DATA EXTRACT —
==*==
Lemma index_NoDup m : (forall key r, m !! key = Some r -> record_ok key r) -> NoDup ((fun r => da_reference (dr_attachment r)) <$> di_attachments (index_of m)).
Proof.
  intros Hm. unfold index_of. cbn [di_attachments]. rewrite merge_sort_Permutation. rewrite <- !list_fmap_compose.
  assert (E : ((fun r => da_reference (dr_attachment r)) ∘ disk_record ∘ snd) <$> map_to_list m = (map_to_list m).*1).
  { apply list_fmap_ext. intros i [k r] Hi. cbn. apply (Hm k). apply elem_of_map_to_list. by eapply list_elem_of_lookup_2. }
  rewrite E. apply NoDup_fst_map_to_list.
Qed.

Section Restart.
Context `{CM : Protocol.CaseMapping} `{DG : WriteAudit.Digest} `{B64 : E2eeCodec.Base64} `{LB : !E2eeCodec.Base64Laws} `{SB : !StrictBase64} `{FT : GoJson.FloatText}.
Context `{DJ : DocumentJson} (dir : string).

(** The object of a stored record, as the loader sees it. *)
Definition intact (io : Io) (d : Disk) (stored : DiskAttachmentRecord) : Prop :=
  exists data, d !! dr_rel_path stored = Some (NFile data) /\ Z.of_nat (length data) = da_bytes (dr_attachment stored) /\
    io_ok io (Lstat (dr_rel_path stored)) = true /\
    io_ok io (OpenRead (dr_rel_path stored)) && io_ok io (Fstat (dr_rel_path stored)) && io_same io (dr_rel_path stored) = true.

Lemma usable_path stored : record_usable stored = true ->
  dr_rel_path stored = object_path (da_reference (dr_attachment stored)) (da_media_type (dr_attachment stored)) /\ 46 ∉ as_bytes (da_reference (dr_attachment stored)).
Proof.
  unfold record_usable. rewrite !andb_true_iff. intros [[[[[Hid _] _] _] Hp] _]. apply bool_decide_eq_true in Hp. split; [done|].
  destruct (E2eeCodec.b64_decode _) as [b|] eqn:E; [|done]. apply url_safe_dot. by eapply b64_strict.
Qed.
(* ===== verification/HerdrError.v ===== *)
(** * The dispatch boundary

    [lerdr-herdr/src/error.rs]: how a failed Herdr request is classified by
    where it stopped relative to the socket write, and how the refusal of a
    subscription is read. *)

From S2P Require Import Prelude Fs.

Module HerdrError.

(** ** Phases *)

Inductive DispatchPhase := PNotStarted | PRefused | PDispatchedUnknown.
#[export] Instance DispatchPhase_eq_dec : EqDecision DispatchPhase.
Proof. solve_decision. Defined.

Definition phase_safe_to_retry (p : DispatchPhase) : bool := bool_decide (p = PNotStarted).
Definition phase_may_have_applied (p : DispatchPhase) : bool := bool_decide (p = PDispatchedUnknown).

Definition TRANSIENT_REFUSAL_CODES : list string := ["server_not_running"; "agent_pane_busy"]%string.

Definition KNOWN_REFUSAL_CODES : list string :=
  ["server_not_running"; "agent_pane_busy"; "protocol_mismatch"; "invalid_request"; "workspace_not_found"; "worktree_not_found"; "not_git_worktree";
   "linked_worktree_source"; "workspace_group_close_required"; "workspace_group_changed"; "workspace_group_primary_required"; "workspace_group_consent_invalid";
   "workspace_group_validation_unavailable"; "workspace_move_block_failed"; "unknown_method"; "method_not_found"; "unsupported_method"]%string.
==*==
DIRECTIONS — Exactly as written, please transcribe the lines from the start of the records above to the line that holds "assert (E : ((fun", both ends included.

ANSWER —
Lemma index_NoDup m : (forall key r, m !! key = Some r -> record_ok key r) -> NoDup ((fun r => da_reference (dr_attachment r)) <$> di_attachments (index_of m)).
Proof.
  intros Hm. unfold index_of. cbn [di_attachments]. rewrite merge_sort_Permutation. rewrite <- !list_fmap_compose.
  assert (E : ((fun r => da_reference (dr_attachment r)) ∘ disk_record ∘ snd) <$> map_to_list m = (map_to_list m).*1).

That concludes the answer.